• _THE TASK_
Transcribe the listing below only from the line with "m1 && is_digit m2" up to and including the line with "InDaily (localTime timeZone : string).".

• _DATA SHOWN_
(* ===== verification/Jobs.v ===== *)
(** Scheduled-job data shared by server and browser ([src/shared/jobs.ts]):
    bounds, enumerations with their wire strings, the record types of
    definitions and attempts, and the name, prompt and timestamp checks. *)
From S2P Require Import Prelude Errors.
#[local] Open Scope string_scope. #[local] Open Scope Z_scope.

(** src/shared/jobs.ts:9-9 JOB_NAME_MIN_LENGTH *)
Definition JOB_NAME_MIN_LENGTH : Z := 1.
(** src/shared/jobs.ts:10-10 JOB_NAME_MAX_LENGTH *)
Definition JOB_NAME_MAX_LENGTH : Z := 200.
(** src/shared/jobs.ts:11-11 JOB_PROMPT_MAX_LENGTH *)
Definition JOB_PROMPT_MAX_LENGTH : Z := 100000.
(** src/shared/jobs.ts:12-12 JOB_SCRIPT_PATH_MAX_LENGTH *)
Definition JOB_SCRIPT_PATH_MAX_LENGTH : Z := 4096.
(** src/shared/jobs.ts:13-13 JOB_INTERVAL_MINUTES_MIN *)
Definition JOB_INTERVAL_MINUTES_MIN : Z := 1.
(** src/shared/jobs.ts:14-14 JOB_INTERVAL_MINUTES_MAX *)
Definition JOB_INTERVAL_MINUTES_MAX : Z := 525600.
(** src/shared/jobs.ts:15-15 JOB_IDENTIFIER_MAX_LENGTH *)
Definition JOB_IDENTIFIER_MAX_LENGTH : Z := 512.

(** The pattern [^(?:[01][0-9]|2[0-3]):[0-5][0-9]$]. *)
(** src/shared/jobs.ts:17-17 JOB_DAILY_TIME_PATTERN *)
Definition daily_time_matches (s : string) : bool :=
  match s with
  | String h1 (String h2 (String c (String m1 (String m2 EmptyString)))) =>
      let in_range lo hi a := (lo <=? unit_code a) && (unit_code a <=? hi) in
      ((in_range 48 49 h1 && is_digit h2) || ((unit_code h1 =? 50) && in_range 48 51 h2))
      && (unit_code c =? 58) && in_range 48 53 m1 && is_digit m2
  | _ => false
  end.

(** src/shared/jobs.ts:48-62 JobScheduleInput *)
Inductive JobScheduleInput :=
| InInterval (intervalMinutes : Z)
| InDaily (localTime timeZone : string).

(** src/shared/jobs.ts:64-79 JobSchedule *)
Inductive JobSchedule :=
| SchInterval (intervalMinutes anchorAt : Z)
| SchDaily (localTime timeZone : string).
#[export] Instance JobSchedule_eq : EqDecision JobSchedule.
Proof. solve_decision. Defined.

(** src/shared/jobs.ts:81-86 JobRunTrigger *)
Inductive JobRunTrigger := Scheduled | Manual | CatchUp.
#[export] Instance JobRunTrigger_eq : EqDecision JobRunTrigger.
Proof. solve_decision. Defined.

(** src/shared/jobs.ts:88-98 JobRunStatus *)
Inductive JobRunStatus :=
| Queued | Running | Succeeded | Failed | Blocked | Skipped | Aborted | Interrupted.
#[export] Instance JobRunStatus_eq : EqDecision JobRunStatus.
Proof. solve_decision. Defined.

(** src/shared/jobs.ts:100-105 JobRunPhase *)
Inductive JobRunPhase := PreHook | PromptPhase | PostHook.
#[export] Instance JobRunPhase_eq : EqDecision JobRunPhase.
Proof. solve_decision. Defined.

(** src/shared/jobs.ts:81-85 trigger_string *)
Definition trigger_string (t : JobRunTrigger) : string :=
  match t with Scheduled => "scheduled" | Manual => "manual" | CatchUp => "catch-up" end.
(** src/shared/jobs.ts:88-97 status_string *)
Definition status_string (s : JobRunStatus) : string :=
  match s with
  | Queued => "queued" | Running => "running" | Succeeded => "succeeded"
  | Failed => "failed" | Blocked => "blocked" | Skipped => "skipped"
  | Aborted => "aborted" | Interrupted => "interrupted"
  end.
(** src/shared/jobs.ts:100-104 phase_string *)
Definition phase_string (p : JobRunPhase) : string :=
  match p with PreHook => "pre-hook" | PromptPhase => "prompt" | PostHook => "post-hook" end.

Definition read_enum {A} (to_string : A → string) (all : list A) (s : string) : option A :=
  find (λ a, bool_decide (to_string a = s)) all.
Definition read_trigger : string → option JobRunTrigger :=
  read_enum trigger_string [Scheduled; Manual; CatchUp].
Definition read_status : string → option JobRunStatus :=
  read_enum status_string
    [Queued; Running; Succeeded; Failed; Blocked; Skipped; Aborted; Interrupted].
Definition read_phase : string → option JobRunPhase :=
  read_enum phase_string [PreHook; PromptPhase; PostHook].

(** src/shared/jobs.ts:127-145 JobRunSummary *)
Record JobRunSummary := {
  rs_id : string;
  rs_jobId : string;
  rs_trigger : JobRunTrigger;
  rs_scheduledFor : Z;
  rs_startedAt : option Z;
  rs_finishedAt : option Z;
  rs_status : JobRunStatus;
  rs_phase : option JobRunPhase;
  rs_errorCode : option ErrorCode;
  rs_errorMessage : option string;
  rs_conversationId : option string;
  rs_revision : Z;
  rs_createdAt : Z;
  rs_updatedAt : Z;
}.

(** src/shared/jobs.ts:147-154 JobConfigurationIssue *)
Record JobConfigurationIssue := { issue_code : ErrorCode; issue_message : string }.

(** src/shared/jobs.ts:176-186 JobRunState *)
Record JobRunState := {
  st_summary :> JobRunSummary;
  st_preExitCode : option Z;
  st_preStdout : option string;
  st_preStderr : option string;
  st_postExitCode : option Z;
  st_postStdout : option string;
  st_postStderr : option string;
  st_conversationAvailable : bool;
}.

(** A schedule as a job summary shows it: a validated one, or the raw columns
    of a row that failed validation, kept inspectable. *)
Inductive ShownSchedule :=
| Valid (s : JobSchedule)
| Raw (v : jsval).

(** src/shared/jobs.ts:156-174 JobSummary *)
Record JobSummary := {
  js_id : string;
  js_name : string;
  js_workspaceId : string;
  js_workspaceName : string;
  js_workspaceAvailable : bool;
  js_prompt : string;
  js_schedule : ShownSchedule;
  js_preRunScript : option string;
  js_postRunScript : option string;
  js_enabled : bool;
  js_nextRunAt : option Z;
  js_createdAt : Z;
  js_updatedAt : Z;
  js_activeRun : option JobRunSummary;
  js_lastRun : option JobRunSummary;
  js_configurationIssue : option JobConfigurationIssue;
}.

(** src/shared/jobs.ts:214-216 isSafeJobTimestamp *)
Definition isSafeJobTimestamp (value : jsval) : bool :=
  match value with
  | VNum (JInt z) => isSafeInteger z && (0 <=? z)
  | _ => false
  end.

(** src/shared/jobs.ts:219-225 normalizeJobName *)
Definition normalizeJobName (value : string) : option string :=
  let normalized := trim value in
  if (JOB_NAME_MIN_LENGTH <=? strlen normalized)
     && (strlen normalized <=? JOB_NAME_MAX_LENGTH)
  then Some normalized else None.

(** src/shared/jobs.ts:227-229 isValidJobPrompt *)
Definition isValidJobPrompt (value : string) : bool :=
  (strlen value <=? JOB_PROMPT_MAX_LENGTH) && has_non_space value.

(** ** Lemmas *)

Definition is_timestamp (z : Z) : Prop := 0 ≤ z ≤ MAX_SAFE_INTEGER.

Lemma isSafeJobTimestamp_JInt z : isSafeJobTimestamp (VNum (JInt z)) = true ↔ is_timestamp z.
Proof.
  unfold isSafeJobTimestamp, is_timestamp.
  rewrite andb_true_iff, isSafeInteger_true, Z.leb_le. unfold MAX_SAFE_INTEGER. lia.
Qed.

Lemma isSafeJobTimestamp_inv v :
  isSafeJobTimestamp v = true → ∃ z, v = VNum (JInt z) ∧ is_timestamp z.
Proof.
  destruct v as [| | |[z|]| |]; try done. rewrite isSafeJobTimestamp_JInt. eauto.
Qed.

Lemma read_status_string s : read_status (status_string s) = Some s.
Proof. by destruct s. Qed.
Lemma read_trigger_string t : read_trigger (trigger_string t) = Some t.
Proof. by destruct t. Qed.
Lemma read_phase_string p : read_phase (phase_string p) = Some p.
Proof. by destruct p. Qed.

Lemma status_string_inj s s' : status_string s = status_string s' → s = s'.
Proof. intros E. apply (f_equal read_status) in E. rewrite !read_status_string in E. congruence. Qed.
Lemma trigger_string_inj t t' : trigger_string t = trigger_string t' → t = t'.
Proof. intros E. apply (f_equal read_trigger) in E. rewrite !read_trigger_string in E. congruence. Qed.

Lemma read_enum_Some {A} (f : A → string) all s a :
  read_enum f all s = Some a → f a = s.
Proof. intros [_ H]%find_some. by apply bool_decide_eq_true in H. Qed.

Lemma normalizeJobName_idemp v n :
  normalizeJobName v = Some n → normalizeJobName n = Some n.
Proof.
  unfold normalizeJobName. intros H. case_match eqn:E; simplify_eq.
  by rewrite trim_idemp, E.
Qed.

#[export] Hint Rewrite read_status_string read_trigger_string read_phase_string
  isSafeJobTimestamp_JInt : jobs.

• _TASK RESPONSE_
      && (unit_code c =? 58) && in_range 48 53 m1 && is_digit m2
  | _ => false
  end.

(** src/shared/jobs.ts:48-62 JobScheduleInput *)
Inductive JobScheduleInput :=
| InInterval (intervalMinutes : Z)
| InDaily (localTime timeZone : string).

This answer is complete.